This “great mental migration,” as Curtis calls it, began in her 50s, after she'd overcome drug addiction, raised her two children and started doing a whole lot of reading. A voice in her head kept asking, If not now, when? If not me, who? She realized that time was no longer on her side, and that it would be a tragedy to come to that final moment — “No one gets out of life alive,” she half jokes — without having put her ideas into action.
"Get out the tape measure,” she counsels. “Look at what age your parents died, look at what age you are. It's not long. Laugh about it a little. And then shut up and do something! So that's where I'm at in my life right now."
On a wall in Curtis’ kitchen hangs a 4-foot-tall poster that reads “Note to Self: Be Kind, Be Kind; Be Kind.” It is one of many messages that Curtis has culled during her recent years of autodidacticism — reading, studying, observing at what she calls “my own Jamie university.” Many of these sayings influence her daily.
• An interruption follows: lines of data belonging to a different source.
(** The integer part of the binary logarithm is determined by its
    bounds. *)
Lemma floorLog2_unique x e :
  0 < x -> 2 ^ e <= x -> x < 2 ^ (e + 1) -> floorLog2 x = e.
Proof.
  intros Hx H1 H2. destruct (floorLog2_spec x Hx) as [F1 F2].
  assert (Ha : 2 ^ e < 2 ^ (floorLog2 x + 1))
    by (eapply Qle_lt_trans; eassumption).
  assert (Hb : 2 ^ floorLog2 x < 2 ^ (e + 1))
    by (eapply Qle_lt_trans; eassumption).
  apply Qpower_lt_compat_l_inv in Ha; [|reflexivity].
  apply Qpower_lt_compat_l_inv in Hb; [|reflexivity].
  lia.
Qed.

Lemma floorLog2_mono x y :
  0 < x -> x <= y -> (floorLog2 x <= floorLog2 y)%Z.
Proof.
  intros Hx Hxy.
  assert (Hy : 0 < y) by (eapply Qlt_le_trans; eassumption).
  destruct (floorLog2_spec x Hx) as [F1 _].
  destruct (floorLog2_spec y Hy) as [_ G2].
  assert (H : 2 ^ floorLog2 x < 2 ^ (floorLog2 y + 1)).
  { eapply Qle_lt_trans; [eassumption|].
    eapply Qle_lt_trans; eassumption. }
  apply Qpower_lt_compat_l_inv in H; [|reflexivity]. lia.
Qed.

Lemma power_mono (n : nat) a b :
  0 <= a -> a <= b -> a ^ Z.of_nat n <= b ^ Z.of_nat n.
Proof.
  intros Ha Hab. induction n as [|n IH]; [apply Qle_refl|].
  rewrite Nat2Z.inj_succ. unfold Z.succ.
  rewrite !Qpower_plus' by lia.
  change (a ^ 1) with a. change (b ^ 1) with b.
  apply Qle_trans with (a ^ Z.of_nat n * b).
  - rewrite (Qmult_comm _ a), (Qmult_comm _ b).
    apply Qmult_le_compat_r; [assumption|]. now apply Qpower_0_le.
  - apply Qmult_le_compat_r; [assumption|]. now apply Qle_trans with a.
Qed.

Lemma ratio_pos f : 0 < f -> 0 < (f / 440) ^ 24.
Proof.
  intros Hf. apply Qpower_0_lt. apply Qlt_shift_div_l; [reflexivity|].
  now rewrite Qmult_0_l.
Qed.

Lemma hzToMidi_mono f g :
  0 < f -> f <= g -> (hzToMidi f <= hzToMidi g)%Z.
Proof.
  intros Hf Hfg. unfold hzToMidi.
  assert (H : (floorLog2 ((f / 440) ^ 24) <= floorLog2 ((g / 440) ^ 24))%Z).
  { apply floorLog2_mono; [now apply ratio_pos|].
    apply (power_mono 24).
    - apply Qle_shift_div_l; [reflexivity|]. rewrite Qmult_0_l.
      now apply Qlt_le_weak.
    - apply Qmult_le_compat_r; [assumption | discriminate]. }
  Z.div_mod_to_equations. lia.
Qed.

Lemma hzToMidi_double f : 0 < f -> hzToMidi (2 * f) = (hzToMidi f + 12)%Z.
Proof.
  intros Hf. unfold hzToMidi.
  destruct (floorLog2_spec _ (ratio_pos f Hf)) as [H1 H2].
  set (e := floorLog2 ((f / 440) ^ 24)) in *.
  assert (E : (2 * f / 440) ^ 24 == 2 ^ 24 * (f / 440) ^ 24).
  { rewrite <- Qmult_power. apply Qpower_comp; [|reflexivity]. field. }
  assert (H : floorLog2 ((2 * f / 440) ^ 24) = (e + 24)%Z).
  { apply floorLog2_unique.
    - apply ratio_pos. lra.
    - rewrite E, (Z.add_comm e 24), Qpower_plus by discriminate.
      apply Qmult_le_l; [reflexivity | assumption].
    - rewrite E.
      replace (e + 24 + 1)%Z with (24 + (e + 1))%Z by lia.
      rewrite Qpower_plus by discriminate.
      apply Qmult_lt_l; [reflexivity | assumption]. }
  rewrite H. Z.div_mod_to_equations. lia.
Qed.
Curtis was the second daughter of Hollywood legends Tony Curtis and Janet Leigh. Her parents divorced when she was 3, and she was raised by Leigh and her fourth husband, Robert Brandt, a stockbroker. Growing up, Curtis’ biological father was not around much, she says, and their relationship was tumultuous. While Leigh and Brandt offered a steadying influence, Curtis describes them as strict and rigid.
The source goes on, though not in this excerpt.